Figure 6. Cdc25A-mediated PKM2 pS37 dephosphorylation promotes the EGF-induced Warburg effect and tumorigenesis.

(a,b,d,e) Cdc25A-depleted U87/EGFR cells with the reconstituted expression of rCdc25A WT or rCdc25A Y59F or PKM2-depleted U87/EGFR cells with the reconstituted expression of rPKM2 WT or rPKM2 S37D were incubated with no serum DMEM in the presence or absence of EGF (100 ng ml⁻¹) for 20 h. The media were collected for analysis of glucose consumption (a,d) or lactate production (b,e), which was normalized by cell numbers (per 10⁶).

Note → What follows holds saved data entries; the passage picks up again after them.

(* ===== verification/Kgz.v ===== *)
(** The gzip decompressor [kernel/deps/kgz_singleheader.h]: arena, bit stream,
    output buffer and Huffman trees.

    A pointer to bytes is the function from an offset to the byte there, so that
    an access beyond an object is visible as an offset out of its range.  An
    index out of a fixed array and a NULL dereference end in the sanitizer's
    panics.  [KGZ_MALLOC], [KGZ_MEMCPY] and the like are the kernel's [malloc],
    [memcpy], ... *)
From stdpp Require Import base tactics list strings.
From Stdlib Require Import ZArith Lia.
From S2P Require Import Prelude Str.

(** Run a computation on a part of the state. *)
Definition zoom {S T A} (view : S → T) (update : S → T → S) (m : M T A) : M S A := λ s,
  match m (view s) with
  | Ok (a, t) => Ok (a, update s t)
  | Panic msg => Panic msg
  | Hang => Hang
  end.

Definition KGZ_HUFFMAN_CACHE : Z := 10.
Definition TABLE_BITS : Z := KGZ_HUFFMAN_CACHE.
Definition MAX_BITS : Z := 15.

(** * Arena: [buffer] is the address of the block, 0 for NULL.

    The arenas are locals of [kgz_gzip_decompress]: pointers to them are never
    NULL. *)
Record kgz_arena := mk_arena { a_buffer : Z; a_capacity : Z; a_offset : Z }.

Definition kgz_arena_init {S} (malloc : Z → M S Z) (capacity : Z) : M S kgz_arena :=
  let* buffer := malloc capacity in
  if buffer =? 0 then ret (mk_arena buffer 0 0) else ret (mk_arena buffer capacity 0).

Definition kgz_arena_reset : M kgz_arena unit :=
  modify (λ a, mk_arena (a_buffer a) (a_capacity a) 0).

Definition kgz_arena_allocate (size alignment : Z) : M kgz_arena Z :=
  let* a := get in
  if a_buffer a =? 0 then ret 0
  else if (alignment =? 0) || negb (Z.land alignment (alignment - 1) =? 0) then ret 0
  else
    let base := a_buffer a in
    let current := u64 (base + a_offset a) in
    let aligned := Z.land (u64 (current + alignment - 1)) (u64 (Z.lnot (alignment - 1))) in
    let new_offset := u64 (u64 (aligned - base) + size) in
    if a_capacity a <? new_offset then ret 0
    else
      modify (λ a, mk_arena (a_buffer a) (a_capacity a) new_offset) ;;;
      ret aligned.

Definition kgz_arena_free {S} (free : Z → M S unit) (arena : kgz_arena) : M S kgz_arena :=
  free (a_buffer arena) ;;;
  ret (mk_arena 0 0 0).

(** * Bit stream *)
Record kgz_bitstream := mk_stream {
  s_data : cstring;
  data_len : Z;
  current_byte : Z;
  current_bit : Z;
  bit_buffer : Z;
  bits_in_buffer : Z
}.

(** One round of the loop of [kgz_bitstream_fill]; [p] is [data + cur_byte]. *)
Definition fill_round (p : cstring) (len : Z) (st : Z * Z * Z) : M kgz_bitstream (Z * Z * Z + Z * Z) :=
  let '(bits, cur_byte, buf) := st in
  if (bits <=? 56) && (cur_byte <? len) then
    ret (inl (u8 (bits + 8), u64 (cur_byte + 1), Z.lor buf (u64 (Z.shiftl (p cur_byte) bits))))
  else ret (inr (bits, buf)).

Definition kgz_bitstream_fill : M kgz_bitstream unit :=
  let* s := get in
  let bits := bits_in_buffer s in
  let cur_byte := u64 (current_byte s + Z.shiftr (current_bit s + bits) 3) in
  let* r := while_ (fill_round (s_data s) (data_len s)) (bits, cur_byte, bit_buffer s) in
  modify (λ s, mk_stream (s_data s) (data_len s) (current_byte s) (current_bit s) (snd r) (fst r)).

(** [stream->bit_buffer >>= bits; ... stream->current_bit &= 7]; a shift by 64
    or more is the sanitizer's. *)
Definition drop_bits (bits : Z) : M kgz_bitstream unit :=
  shift_ok 64 bits ;;;
  modify (λ s,
    let bit := u8 (current_bit s + bits) in
    mk_stream (s_data s) (data_len s) (u64 (current_byte s + bit / 8)) (Z.land bit 7)
      (Z.shiftr (bit_buffer s) bits) (u8 (bits_in_buffer s - bits))).

(** [(bits == 64) ? ~0ULL : ((1ULL << bits) - 1)] *)
Definition bit_mask (bits : Z) : M kgz_bitstream Z :=
  if bits =? 64 then ret (2 ^ 64 - 1)
  else shift_ok 64 bits ;;; ret (u64 (Z.shiftl 1 bits - 1)).

(** [if (stream->bits_in_buffer < bits) kgz_bitstream_fill(stream)], and the
    masked buffer. *)
Definition masked_bits (bits : Z) : M kgz_bitstream Z :=
  let* s := get in
  (if bits_in_buffer s <? bits then kgz_bitstream_fill else ret tt) ;;;
  let* mask := bit_mask bits in
  gets (λ s, u32 (Z.land (bit_buffer s) mask)).

Definition kgz_bitstream_getbits (bits : Z) : M kgz_bitstream Z :=
  if bits =? 0 then ret 0
  else
    let* result := masked_bits bits in
    drop_bits bits ;;;
    ret result.

Definition kgz_bitstream_peek (bits : Z) : M kgz_bitstream Z :=
  if bits =? 0 then ret 0 else masked_bits bits.

Definition kgz_bitstream_consume (bits : Z) : M kgz_bitstream unit :=
  if bits =? 0 then ret tt else drop_bits bits.

Definition kgz_bitstream_align : M kgz_bitstream unit :=
  modify (λ s,
    if negb (current_bit s =? 0)
    then mk_stream (s_data s) (data_len s) (u64 (current_byte s + 1)) 0 0 0
    else mk_stream (s_data s) (data_len s) (current_byte s) (current_bit s) 0 0).

Definition kgz_bitstream_read_u8 : M kgz_bitstream Z :=
  let* r := kgz_bitstream_getbits 8 in ret (u8 r).

Definition kgz_bitstream_read_u16 : M kgz_bitstream Z :=
  let* s := get in
  if (current_bit s =? 0) && (u64 (current_byte s + 1) <? data_len s) then
    let lo := s_data s (current_byte s) in
    let hi := s_data s (u64 (current_byte s + 1)) in
    let word := u16 (Z.lor (Z.lor 0 lo) (Z.shiftl hi 8)) in
    modify (λ s, mk_stream (s_data s) (data_len s) (u64 (current_byte s + 2)) (current_bit s) (bit_buffer s) (bits_in_buffer s)) ;;;
    ret word
  else
    let* r := kgz_bitstream_getbits 16 in ret (u16 r).

(** * Output buffer

    [b_data] is the memory from the buffer's first byte on; [b_printed] the
    messages given to [KGZ_PRINTF], latest first. *)
Record kgz_buffer := mk_buffer {
  b_data : mem_t;
  b_size : Z;
  b_capacity : Z;
  b_printed : list (string * list Z)
}.

Definition kgz_printf (fmt : string) (args : list Z) : M kgz_buffer unit :=
  modify (λ b, mk_buffer (b_data b) (b_size b) (b_capacity b) ((fmt, args) :: b_printed b)).

(** [buffer->data] changes to [d], [buffer->size] to [n]. *)
Definition set_buffer (d : mem_t) (n : Z) : M kgz_buffer unit :=
  modify (λ b, mk_buffer d n (b_capacity b) (b_printed b)).

Definition kgz_buffer_insert (byte : Z) : M kgz_buffer bool :=
  let* b := get in
  if b_capacity b <=? b_size b then
    kgz_printf "output buffer overflow: size %zu capacity %zu\n" [b_size b; b_capacity b] ;;;
    ret false
  else
    set_buffer (write8 (b_data b) (b_size b) byte) (u64 (b_size b + 1)) ;;;
    ret true.

(** [KGZ_MEMCPY] from memory that is not the buffer. *)
Fixpoint copy_from (n : nat) (m : mem_t) (dst : Z) (src : cstring) (i : Z) : mem_t :=
  match n with
  | O => m
  | S n' => copy_from n' (write8 m (dst + i) (src i)) dst src (i + 1)
  end.

Definition kgz_buffer_insert_bulk (src : cstring) (len : Z) : M kgz_buffer bool :=
  let* b := get in
  if b_capacity b <? u64 (b_size b + len) then
    kgz_printf "output buffer overflow: need %zu have %zu\n" [len; u64 (b_capacity b - b_size b)] ;;;
    ret false
  else
    set_buffer (copy_from (Z.to_nat len) (b_data b) (b_size b) src 0) (u64 (b_size b + len)) ;;;
    ret true.

(** [for (i = 0; i < length; i++) dest[i] = src[i]] is [copy_up]. *)
Definition kgz_buffer_lz77copy (distance length : Z) : M kgz_buffer bool :=
  let* b := get in
  if b_size b <? distance then ret false
  else if b_capacity b <? u64 (b_size b + length) then
    kgz_printf "output buffer overflow during backcopy\n" [] ;;;
    ret false
  else
    let dest := b_size b in
    let src := dest - distance in
    let d := b_data b in
    set_buffer
      (if distance =? 1 then memset_bytes d dest (read8 d src) length
       else if length <=? distance then movsb (Z.to_nat length) d dest src
       else copy_up (Z.to_nat length) d dest src)
      (u64 (b_size b + length)) ;;;
    ret true.

(** * Huffman trees *)
Inductive huffman_node_type := HUFFMAN_NODE_TYPE_INTERNAL | HUFFMAN_NODE_TYPE_SYMBOL.

(** The members of the union overlap: [symbol.symbol] is the low half of
    [internal.zero_index]. *)
Record huffman_node := mk_node { n_type : huffman_node_type; zero_index : Z; one_index : Z }.
Definition SIZEOF_NODE : Z := 12.

Definition node_symbol (n : huffman_node) : Z := u16 (zero_index n).
Definition set_symbol (n : huffman_node) (symbol : Z) : huffman_node :=
  mk_node HUFFMAN_NODE_TYPE_SYMBOL (i32 (Z.lor (Z.land (u32 (zero_index n)) 0xffff0000) symbol)) (one_index n).

Record huffman_cache_entry := mk_entry { e_symbol : Z; e_length : Z }.
Definition SIZEOF_ENTRY : Z := 4.

(** [nodes] holds the first [nodes_count] elements of the array at [nodes_ptr]. *)
Record kgz_huffman_tree := mk_tree {
  table : list huffman_cache_entry;
  root_index : Z;
  nodes : list huffman_node;
  nodes_ptr : Z;
  nodes_capacity : Z
}.
Definition SIZEOF_TREE : Z := 4120.
Definition nodes_count (t : kgz_huffman_tree) : Z := Z.of_nat (length (nodes t)).

Definition set_nodes (t : kgz_huffman_tree) (ns : list huffman_node) : kgz_huffman_tree :=
  mk_tree (table t) (root_index t) ns (nodes_ptr t) (nodes_capacity t).
Definition set_table (t : kgz_huffman_tree) (tb : list huffman_cache_entry) : kgz_huffman_tree :=
  mk_tree tb (root_index t) (nodes t) (nodes_ptr t) (nodes_capacity t).

(** [NULL] is [None]. *)
Definition get_node (t : kgz_huffman_tree) (index : Z) : option huffman_node :=
  if (index <? 0) || (nodes_count t <=? index) then None else nodes t !! Z.to_nat index.

(** A member of [*p]. *)
Definition deref {S A} (p : option A) : M S A :=
  match p with Some a => ret a | None => panic "UBSAN: Type missmatch" end.

(** A tree under construction and the arena its memory comes from. *)
Definition builder : Type := kgz_huffman_tree * kgz_arena.
Definition in_arena {A} (m : M kgz_arena A) : M builder A := zoom snd (λ b a, (b.1, a)) m.
Definition modify_tree (f : kgz_huffman_tree → kgz_huffman_tree) : M builder unit := modify (λ b, (f b.1, b.2)).

Definition load_node (index : Z) : M builder huffman_node :=
  let* t := gets fst in deref (get_node t index).
Definition store_node (index : Z) (f : huffman_node → huffman_node) : M builder unit :=
  let* n := load_node index in
  modify_tree (λ t, set_nodes t (<[Z.to_nat index := f n]> (nodes t))).

(** [if (tree->nodes_count >= tree->nodes_capacity) ...]: room for one more node. *)
Definition grow_nodes : M builder bool :=
  let* t := gets fst in
  if nodes_capacity t <=? nodes_count t then
    let* new_capacity := (if nodes_capacity t =? 0 then ret 16 else mul_i 32 (nodes_capacity t) 2) in
    let* new_nodes := in_arena (kgz_arena_allocate (u64 (SIZEOF_NODE * u64 new_capacity)) 8) in
    if new_nodes =? 0 then ret false
    else
      modify_tree (λ t, mk_tree (table t) (root_index t) (nodes t) new_nodes new_capacity) ;;;
      ret true
  else ret true.

Definition alloc_new_node : M builder Z :=
  let* ok := grow_nodes in
  if ok then
    let* index := gets (λ b, nodes_count b.1) in
    modify_tree (λ t, set_nodes t (nodes t ++ [mk_node HUFFMAN_NODE_TYPE_INTERNAL (-1) (-1)])) ;;;
    ret index
  else ret (-1).

Definition child (bit : Z) (n : huffman_node) : Z := if bit =? 0 then zero_index n else one_index n.
Definition set_child (bit new_index : Z) (n : huffman_node) : huffman_node :=
  if bit =? 0 then mk_node (n_type n) new_index (one_index n) else mk_node (n_type n) (zero_index n) new_index.

(** The loop of [insert_code]: bits [n - 1] down to 0; [None] is [return false]. *)
Fixpoint insert_path (n : nat) (code current_index : Z) : M builder (option Z) :=
  match n with
  | O => ret (Some current_index)
  | S i =>
      let bit := Z.land (Z.shiftr code (Z.of_nat i)) 1 in
      let* nd := load_node current_index in
      let* ok :=
        (if child bit nd =? -1 then
           let* new_index := alloc_new_node in
           if new_index =? -1 then ret false
           else store_node current_index (set_child bit new_index) ;;; ret true
         else ret true) in
      if negb ok then ret None
      else
        let* nd := load_node current_index in
        insert_path i code (child bit nd)
  end.

Definition insert_code (code len symbol : Z) : M builder bool :=
  let* t := gets fst in
  let* r := insert_path (Z.to_nat len) code (root_index t) in
  match r with
  | None => ret false
  | Some current_index =>
      store_node current_index (λ n, set_symbol n symbol) ;;;
      ret true
  end.

(** [bits] rounds. *)
Fixpoint bit_reverse_loop (bits : nat) (code result : Z) : Z :=
  match bits with
  | O => result
  | S bits' =>
      let result := u32 (Z.shiftl result 1) in
      let result := if negb (Z.land code 1 =? 0) then Z.lor result 1 else result in
      bit_reverse_loop bits' (Z.shiftr code 1) result
  end.
Definition bit_reverse (code bits : Z) : Z := bit_reverse_loop (Z.to_nat bits) code 0.

(** [bl_count]: how many symbols have each length; [None] when one is too long. *)
Fixpoint count_lengths (lens : list Z) (bl_count : list Z) : option (list Z) :=
  match lens with
  | [] => Some bl_count
  | l :: lens' =>
      if MAX_BITS <? l then None
      else if l =? 0 then count_lengths lens' bl_count
      else count_lengths lens' (alter (λ c, u64 (c + 1)) (Z.to_nat l) bl_count)
  end.
(* ===== verification/Elf.v ===== *)
(** Executables: the header check ([elf/elf_checker.c]), the loader
    ([elf/elf_loader.c]), and the mapping of the kernel's own image when paging
    is set up ([setup_vmm] of [memory/vmm.c]). *)
From stdpp Require Import base tactics list gmap strings.
From Stdlib Require Import ZArith Lia Ascii.
From S2P Require Import Prelude Bits State Spinlock Pmm Heap Vmm Vma Libc Str Io Cpu Kbd Timers Apic Serial Uaccess Fs.

Definition ELF_32_BIT : Z := 1.
Definition ELF_64_BIT : Z := 2.
Definition ELF_LITTLE_ENDIAN : Z := 1.
Definition ELF_BIG_ENDIAN : Z := 2.
Definition ELF_HEADER_VER : Z := 1.
Definition ELF_VER : Z := 1.
Definition ELF_SYSV_ABI : Z := 0.
Definition ELF_EXECUTABLE_TYPE : Z := 0x02.
Definition ELF_X86_64_ARCH : Z := 0x3E.
Definition ELF_PROG_PT_LOAD_TYPE : Z := 1.
Definition ELF_PROG_EXEC_FLAG : Z := 0x1.
Definition ELF_PROG_WRITE : Z := 0x2.

(** A little-endian field of [n] bytes. *)
Fixpoint field (n : nat) (f : cstring) (off : Z) : Z :=
  match n with
  | O => 0
  | S n' => f off + 256 * field n' f (off + 1)
  end.

Record elf_header_64 := mk_elf_header {
  magic : list Z; bits : Z; endianness : Z; header_version : Z; abi : Z;
  e_type : Z; arch : Z; elf_version : Z;
  entry_point : Z; program_header_table : Z;
  program_header_size : Z; program_header_entries : Z
}.

Definition elf_header (f : cstring) : elf_header_64 :=
  mk_elf_header [f 0; f 1; f 2; f 3] (f 4) (f 5) (f 6) (f 7)
    (field 2 f 16) (field 2 f 18) (field 4 f 20) (field 8 f 24) (field 8 f 32) (field 2 f 54) (field 2 f 56).

Record elf_program_header_64 := mk_ph {
  ph_type : Z; ph_flags : Z; ph_offset : Z; virt_addr : Z; file_size : Z; mem_size : Z; alignment : Z
}.

Definition SIZEOF_PH : Z := 56.
Definition program_header (f : cstring) (o : Z) : elf_program_header_64 :=
  mk_ph (field 4 f o) (field 4 f (o + 4)) (field 8 f (o + 8)) (field 8 f (o + 16)) (field 8 f (o + 32))
    (field 8 f (o + 40)) (field 8 f (o + 48)).

Definition program_headers (f : cstring) : list elf_program_header_64 :=
  let h := elf_header f in
  map (λ i, program_header f (program_header_table h + SIZEOF_PH * Z.of_nat i)) (seq 0 (Z.to_nat (program_header_entries h))).

(** * [elf_checker.c] *)
Definition verify_elf_magic (header : elf_header_64) : bool :=
  bool_decide (magic header = [0x7F; chr "E"; chr "L"; chr "F"]).

Definition bad_elf (msg : string) : M sys bool := printf msg [] ;;; ret false.

Definition verify_elf_64 (f : cstring) : M sys bool :=
  let header := elf_header f in
  if negb (verify_elf_magic header) then bad_elf "ELF: BAD ELF FILE\n"
  else if negb (header_version header =? ELF_HEADER_VER) then bad_elf "ELF: BAD ELF FILE\n"
  else if negb (elf_version header =? ELF_VER) then bad_elf "ELF: BAD ELF FILE\n"
  else if negb (bits header =? ELF_64_BIT) && negb (bits header =? ELF_32_BIT) then bad_elf "ELF: BAD ELF FILE\n"
  else
    (if bits header =? ELF_32_BIT then printf "ELF: 32 Bit Elf File; Not Supported\n" [] else ret tt) ;;;
    if negb (endianness header =? ELF_LITTLE_ENDIAN) then
      bad_elf (if endianness header =? ELF_BIG_ENDIAN then "ELF: Big Endian Elf File; Not Supported\n" else "ELF: BAD ELF FILE\n")
    else if negb (arch header =? ELF_X86_64_ARCH) then bad_elf "ELF: Unkown Arch Detected; Not Supported\n"
    else if negb (abi header =? ELF_SYSV_ABI) then bad_elf "ELF: Unkown Arch Detected; Not Supported\n"
    else if negb (e_type header =? ELF_EXECUTABLE_TYPE) then bad_elf "ELF: Unkown Type Detected; Not Supported\n"
    else ret true.

(** * [elf_loader.c] *)
Record elf_info := mk_elf_info { ei_entry_point : Z; ei_phdr : Z; ei_phentsize : Z; ei_phnum : Z }.

(** Copy from any kernel memory to the direct map. *)
Fixpoint kcopy (n : nat) (dst src : Z) : M sys unit :=
  match n with
  | O => ret tt
  | S n' =>
      let* c := try_load8 src in
      match c with
      | None => panic "Page Fault"
      | Some v =>
          kern (modify (λ k, set_mem k (write8 (k_mem k) (hhdm_phys k dst) v))) ;;;
          kcopy n' (u64 (dst + 1)) (u64 (src + 1))
      end
  end.

(** The page range of a segment: where its pages start, how far into the first
    one the segment begins, how many there are. *)
Definition seg_pages (ph : elf_program_header_64) : Z :=
  let start := virt_addr ph in
  let end_ := u64 (start + mem_size ph) in
  let aligned_start := ALIGN_DOWN start PAGE_SIZE in
  let aligned_end := ALIGN_UP end_ PAGE_SIZE in
  u64 (aligned_end - aligned_start) / PAGE_SIZE.

Definition seg_base (ph : elf_program_header_64) : Z :=
  if 1 <? alignment ph then Z.ldiff (virt_addr ph) (alignment ph - 1) else virt_addr ph.

Definition seg_offset (ph : elf_program_header_64) : Z := u64 (virt_addr ph - seg_base ph).

Definition seg_flags (ph : elf_program_header_64) : Z :=
  let fl := Z.lor PTE_PRESENT PTE_USER in
  let fl := if negb (Z.land (ph_flags ph) ELF_PROG_WRITE =? 0) then Z.lor fl PTE_WRITABLE else fl in
  if Z.land (ph_flags ph) ELF_PROG_EXEC_FLAG =? 0 then Z.lor fl PTE_NX else fl.

(** The state of the loop over the pages: [p], [currentVirtAddr], [src], [fileRemaining]. *)
Record seg_state := mk_seg { sg_p : Z; sg_va : Z; sg_src : Z; sg_remaining : Z }.

(** What page [p] of a segment takes from the file. *)
Definition page_offset (vaddr_offset : Z) (st : seg_state) : Z := if sg_p st =? 0 then vaddr_offset else 0.
Definition page_space (vaddr_offset : Z) (st : seg_state) : Z := u64 (PAGE_SIZE - page_offset vaddr_offset st).
Definition page_copy (vaddr_offset : Z) (st : seg_state) : Z :=
  let space := page_space vaddr_offset st in
  if sg_remaining st <? space then sg_remaining st else space.
Definition seg_next (vaddr_offset : Z) (st : seg_state) : seg_state :=
  let toCopy := page_copy vaddr_offset st in
  mk_seg (sg_p st + 1) (u64 (sg_va st + PAGE_SIZE)) (u64 (sg_src st + toCopy)) (u64 (sg_remaining st - toCopy)).

Definition load_page_round (pagemap pte_flags pagesToMap vaddr_offset : Z) (st : seg_state) : M sys (seg_state + unit) :=
  if sg_p st <? pagesToMap then
    let* ppage := kern allocate_page in
    let* off := gets (λ s, k_hhdm (s_k s)) in
    let vpage := u64 (ppage + off) in
    kern (vmm_map_page pagemap (sg_va st) ppage pte_flags) ;;;
    let offset := page_offset vaddr_offset st in
    let space := page_space vaddr_offset st in
    let toCopy := page_copy vaddr_offset st in
    (if negb (offset =? 0) then kern (State.memset vpage 0 offset) else ret tt) ;;;
    (if negb (toCopy =? 0) then kcopy (Z.to_nat toCopy) (u64 (vpage + offset)) (sg_src st) else ret tt) ;;;
    (if toCopy <? space then kern (State.memset (u64 (vpage + offset + toCopy)) 0 (space - toCopy)) else ret tt) ;;;
    ret (inl (seg_next vaddr_offset st))
  else ret (inr tt).

Definition load_segment (file pagemap : Z) (ph : elf_program_header_64) : M sys unit :=
  if negb (ph_type ph =? ELF_PROG_PT_LOAD_TYPE) then ret tt
  else
    let vaddr_offset := seg_offset ph in
    kern (valloc_at free pagemap (u64 (mem_size ph + vaddr_offset)) (seg_base ph) false) ;;;
    while_ (load_page_round pagemap (seg_flags ph) (seg_pages ph) vaddr_offset)
      (mk_seg 0 (seg_base ph) (u64 (file + ph_offset ph)) (file_size ph)).

Fixpoint load_segments (file pagemap : Z) (phs : list elf_program_header_64) : M sys unit :=
  match phs with
  | [] => ret tt
  | ph :: phs' => load_segment file pagemap ph ;;; load_segments file pagemap phs'
  end.

Fixpoint find_load_base (phs : list elf_program_header_64) : Z :=
  match phs with
  | [] => 0
  | ph :: phs' => if ph_type ph =? ELF_PROG_PT_LOAD_TYPE then u64 (virt_addr ph - ph_offset ph) else find_load_base phs'
  end.

Definition load_elf (file pagemap : Z) : M sys elf_info :=
  let* f := gets (λ s, kstr s file) in
  let* ok := verify_elf_64 f in
  if negb ok then
    printf "ELF: Failed to load ELF file; VALIDATION FAILED\n" [] ;;;
    ret (mk_elf_info 0 0 0 0)
  else
    let header := elf_header f in
    let phs := program_headers f in
    load_segments file pagemap phs ;;;
    ret (mk_elf_info (entry_point header) (u64 (find_load_base phs + program_header_table header))
           (program_header_size header) (program_header_entries header)).

(** * [setup_vmm] of [memory/vmm.c] *)

(** What the boot loader reports: the kernel's image and where it put it. *)
Record boot_image := mk_image { physical_base : Z; executable_file : Z }.

Fixpoint setup_vmm_tables (n : nat) (i pml4_virt : Z) : M kernel unit :=
  match n with
  | O => ret tt
  | S n' =>
      let* pa := allocate_page in
      store64 (entry_ptr pml4_virt i) pa ;;;
      let* e := load64 (entry_ptr pml4_virt i) in
      store64 (entry_ptr pml4_virt i) (Z.lor e (Z.lor (Z.lor PTE_PRESENT PTE_WRITABLE) PTE_LOCKED)) ;;;
      setup_vmm_tables n' (i + 1) pml4_virt
  end.

Definition kernel_seg_flags (stub : bool) (ph : elf_program_header_64) : Z :=
  let fl := Z.lor PTE_PRESENT PTE_GLOBAL in
  let fl := if negb (Z.land (ph_flags ph) ELF_PROG_WRITE =? 0) then Z.lor fl PTE_WRITABLE else fl in
  let fl := if stub then Z.lor fl PTE_WRITABLE else fl in
  if Z.land (ph_flags ph) ELF_PROG_EXEC_FLAG =? 0 then Z.lor fl PTE_NX else fl.

Fixpoint map_kernel_segments (stub : bool) (phys_base : Z) (phs : list elf_program_header_64) : M kernel unit :=
  match phs with
  | [] => ret tt
  | ph :: phs' =>
      (if ph_type ph =? ELF_PROG_PT_LOAD_TYPE then
         vmm_map_pages_continuous kernel_pagemap (virt_addr ph)
           (u64 (phys_base + virt_addr ph - 0xffffffff80000000))
           (ALIGN_UP (mem_size ph) PAGE_SIZE / PAGE_SIZE) (kernel_seg_flags stub ph)
       else ret tt) ;;;
      map_kernel_segments stub phys_base phs'
  end.

Fixpoint map_direct (gb_pages hypervisor : bool) (entries : list memmap_entry) : M kernel unit :=
  match entries with
  | [] => ret tt
  | e :: entries' =>
      let map_base := ALIGN_DOWN (base e) PAGE_SIZE in
      let page_count := ALIGN_UP (length_ e) PAGE_SIZE / 4096 in
      let fl := Z.lor (Z.lor PTE_PRESENT PTE_WRITABLE) PTE_NX in
      let fl := match type_ e with
                | LIMINE_MEMMAP_FRAMEBUFFER => if hypervisor then fl else Z.lor fl (Z.lor PTE_PCD PTE_PAT)
                | _ => fl
                end in
      let* off := gets k_hhdm in
      vmm_map_pages_hhdm gb_pages kernel_pagemap (u64 (map_base + off)) map_base page_count fl ;;;
      map_direct gb_pages hypervisor entries'
  end.

Section setup_vmm.
Context `{Hardware}.

Definition setup_vmm (img : boot_image) (memmap : list memmap_entry) : M sys unit :=
  let* pml4_phys := kern allocate_page in
  let* off := gets (λ s, k_hhdm (s_k s)) in
  let pml4_virt := u64 (pml4_phys + off) in
  kern (setup_vmm_tables 255 256 pml4_virt) ;;;
  kern (let* pm := gets (λ k, default (mk_pagemap 0 [] []) (k_pagemaps k !! kernel_pagemap)) in
        put_pagemap kernel_pagemap (mk_pagemap pml4_virt (free_ranges pm) (used_ranges pm))) ;;;
  let* f := gets (λ s, kstr s (executable_file img)) in
  let* ok := verify_elf_64 f in
  if negb ok then panic "VMM: Kernel elf file was invalid"
  else
    let* stub := rd dbgstub_enabled in
    kern (map_kernel_segments (negb (stub =? 0)) (physical_base img) (program_headers f)) ;;;
    let* ext := cpuid_extended_supported CPUID_GET_EXT_FEATURES in
    let* gb := cpu_feature_bit CPUID_GET_EXT_FEATURES CPUID_NO_SUBLEAF CPUID_EDX CPUID_1GB_PAGES in
    (if negb (ext =? 0) then
       printf (if negb (gb =? 0) then "VMM: Using 1GB Pages for HHDM\n" else "VMM: Using 2MB Pages for HHDM\n") []
     else ret tt) ;;;
    let* hv := cpu_feature_bit 1 0 (chr "c") CPUID_HYPERVISOR in
    let gb_pages := negb (ext =? 0) && negb (gb =? 0) in
    kern (map_direct gb_pages (negb (hv =? 0)) memmap) ;;;
    kern (vmm_switch_to kernel_pagemap) ;;;
    printf "VMM: Virtual Memory Manager Setup\n" [].
End setup_vmm.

Data represent the means±s.d. of three independent experiments. *P<0.05: statistically significant value in relation to the corresponding cells without EGF treatment. (c,f) A total number of 2 × 10⁴ Cdc25A-depleted U87/EGFR cells with the reconstituted expression of rCdc25A WT or rCdc25A Y59F or PKM2-depleted U87/EGFR cells with the reconstituted expression of rPKM2 WT or rPKM2 S37D were plated and counted 7 days after seeding in DMEM with 0.5% bovine calf serum in the presence or absence of EGF (100 ng ml⁻¹). Data represent the means±s.d. of three independent experiments. *P<0.05: statistically significant value in relation to the corresponding cells without EGF treatment. (g,h) A total number of 5 × 10⁵ Cdc25A-depleted U87/EGFRvIII cells with the reconstituted expression of rCdc25A WT or rCdc25A Y59F (g), or PKM2-depleted U87/EGFRvIII cells with the reconstituted expression of rPKM2 WT or rPKM2 S37D (h) were intracranially injected into randomized athymic nude mice. After 2 weeks, the mice were euthanized and tumour growth was examined. Hematoxylin and eosin-stained coronal brain sections show representative tumour xenografts (top panel). Tumor volumes were calculated (bottom panel). Data represent the means±s.d. of seven mice.